ORIGINAL: Rainforest Action Network
How can you help the communities of the Amazon fighting oil contamination and a historic health crisis? With water.
Use the tools on this page to help spread the word about ClearWater, a community-led project that is providing immediate relief to the people of the Ecuadorean Amazon. The same powerful communities that have been waging a 19-year battle to bring Chevron to justice for its toxic legacy in the Amazon are now building safe drinking water systems for themselves.
Find out how you can support the project yourself at GiveClearWater.org.
Project Details
The Amazon rainforest is home to 20% of our planet's freshwater. Yet, in Northeastern Ecuador, the ancestral Amazonian territory of thousands of indigenous people, the rivers, streams, and land have been contaminated by decades of oil operations.

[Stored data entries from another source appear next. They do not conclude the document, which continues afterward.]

(** X19: POST stores one document or nothing: either it answers 200 and
    the stored documents are those from before followed by one new
    document, which holds the dump of the body under the generated
    identifier, or it answers 500 and the database is as it was. *)
Theorem post_adds_one_or_nothing (w : world) (item : FurnitureIn)
    (new_id : ObjectId.t) :
  (status (fst (request (create_furniture item new_id) w)) = 200%Z /\
   stored (snd (request (create_furniture item new_id) w)) =
     stored w ++ [{| _id := new_id; fields := model_dump item |}]) \/
  (status (fst (request (create_furniture item new_id) w)) = 500%Z /\
   db (snd (request (create_furniture item new_id) w)) = db w).
Proof.
  rewrite create_furniture_cases.
  destruct (db w) as [d|] eqn:Hd; [|right; split; [reflexivity | cbn; exact Hd]].
  destruct (Pymongo.fault d); [right; split; [reflexivity | cbn; exact Hd]|].
  destruct (existsb (Pymongo.has_id new_id) (Pymongo.collection d "furniture"));
    [right; split; [reflexivity | cbn; exact Hd]|].
  left. split; [reflexivity|]. cbn [snd].
  rewrite stored_with_collection. unfold stored. rewrite Hd. reflexivity.
Qed.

While the indigenous people and farmers fight a heroic lawsuit demanding the clean-up and restoration of their territory, the ClearWater Project seeks to provide immediate relief to the men, women, and children of the Amazon who have been forced to live in a poisoned environment for so long.

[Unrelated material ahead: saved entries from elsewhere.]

(* ===== verification/_CoqProject ===== *)
-Q . S2P
Prelude.v
Frame.v
Rtp.v
RtpMedia.v
RtpPlain.v
RtpJpeg.v
Pmsg.v
SendBuf.v
Base64.v
Md5.v
HttpAuth.v
Live.v
Http.v
Rtsp.v
RtspInv.v
RtspRun.v
Tcp.v
Rtcp.v
Event.v
RtpH264.v
Bitstream.v
RtpMpv.v
RtpMpeg4.v
Conf.v
Spook.v
Encoder.v
Alaw.v
Video.v
Log.v
Conversions.v
ParamFile.v
Wiscam.v
Rest.v
Cgi.v
SoftQueue.v
Convert.v
Overlay.v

The ClearWater Project is a community led initiative born out of the dignity, strength and determination of the Amazon communities with the support of organizations like Saving an Angel, Groundwork Opportunities, Rainforest Action Network, Amazon Watch and the Amazon Defense Coalition.
ClearWater is a community-led clean water project which seeks to provide sustainable clean water to more than 2000 indigenous and farmer families spread across 20 villages in the oil-ravaged areas of the northeastern Ecuadorian Amazon
The absence of readily available clean water has contributed not only to a health emergency, but also cultural loss, developmental disabilities among children, and economic impoverishment.

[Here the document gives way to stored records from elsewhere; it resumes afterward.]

(** Dropping the reference to the head of a chain of outstanding frames: it
    terminates with fuel for the chain's length, releases exactly the frames
    whose last reference it was, innermost original first, takes one reference
    from the first frame that has more, and leaves every other frame's record
    alone. *)
Lemma unref_frame_chain fuel h q id l :
  heap_inv h q → chain (frames h) id l → (∀ x, x ∈ l → x ∉ q) → (length l <= fuel)%nat →
  ∃ h', unref_frame fuel h id = Ok h' ∧
    heap_inv h' (q ++ reverse (released (frames h) l)) ∧
    (∀ x, x ∉ l → frames h' !! x = frames h !! x) ∧
    (∀ s rest, l = released (frames h) l ++ s :: rest →
      (∃ f, frames h !! s = Some f ∧ frames h' !! s = Some (set_ref_count (ref_count f - 1) f)) ∧
      (∀ x, x ∈ rest → frames h' !! x = frames h !! x)).
Proof.
  revert h q id l. induction fuel as [|fuel IH]; intros h q id l Hinv Hc Hq Hlen.
  { apply chain_head in Hc as [? ->]. simpl in Hlen. lia. }
  pose proof (chain_NoDup _ _ _ Hc) as Hnd.
  inversion Hc as [? f Hf Hd|? f o l' Hf Hd Hc']; subst; simpl; rewrite Hf;
    apply NoDup_cons in Hnd as [Hnin Hnd];
    destruct (decide (ref_count f - 1 > 0)) as [Hr|Hr].
  1,3: eexists; split; [done|]; rewrite reverse_nil, app_nil_r; split;
    [by apply heap_inv_update; eauto|split; simpl];
    [intros x Hx; rewrite lookup_insert_ne; set_solver|];
    intros s rest [= <- <-]; split; [exists f; by rewrite lookup_insert_eq|];
    intros x Hx; rewrite lookup_insert_ne; set_solver.
  - rewrite Hd. set (h1 := set_frames h _).
    assert (heap_inv h1 q) as H1 by (apply heap_inv_update; eauto).
    destruct (put_frame_spec h1 q id H1) as (h' & -> & Hi & Hfr).
    { split; [simpl; rewrite lookup_insert_eq; eauto|apply Hq; set_solver]. }
    eexists. split; [done|]. rewrite reverse_singleton. split; [done|]. split; [|done].
    intros x Hx. rewrite Hfr. simpl. rewrite lookup_insert_ne; set_solver.
  - rewrite Hd. set (h1 := set_frames h _).
    assert (heap_inv h1 q) as H1 by (apply heap_inv_update; eauto).
    destruct (IH h1 q o l') as (h2 & E2 & Hi2 & Hfr2 & Hs2); [done| | |simpl in Hlen; lia|].
    { simpl. by apply chain_set_ref. }
    { intros x Hx. apply Hq. by right. }
    simpl. rewrite E2. simpl in *. rewrite (released_insert _ _ _ _ Hnin) in Hi2, Hs2.
    destruct (put_frame_spec h2 _ id Hi2) as (h' & -> & Hi' & Hfr').
    { split; [rewrite Hfr2 by done; simpl; rewrite lookup_insert_eq; eauto|].
      rewrite not_elem_of_app, elem_of_reverse. split; [apply Hq; by left|].
      intros Hx%released_sub. done. }
    eexists. split; [done|]. rewrite reverse_cons, (assoc_L (++)). split; [done|]. split.
    + intros x [? ?]%not_elem_of_cons. rewrite Hfr', Hfr2 by done. simpl.
      by rewrite lookup_insert_ne.
    + intros s rest [= Hl]. rewrite Hfr'. destruct (Hs2 _ _ Hl) as [Hs Hrest].
      assert (s ≠ id ∧ id ∉ rest) as [? ?] by (rewrite Hl in Hnin; set_solver).
      rewrite lookup_insert_ne in Hs by done. split; [done|]. intros x Hx.
      rewrite Hrest, lookup_insert_ne by set_solver. done.
Qed.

In early October, 2011, the ClearWater pilot project broke ground in the community of Cofan Dureno with the community-led installation of 52 rainwater catchment systems, benefitting over 300 Cofan people. These systems are relatively easy to install in villages and rural town homes, and if maintained properly, can last up to 50 years. Specially designed filtered catchment units will enable families, health clinics and schools to have clean water.
In 2012, ClearWater seeks to raise global awareness and financial support to meet the urgent needs of communities across the oil-ravaged Ecuadorian Amazon.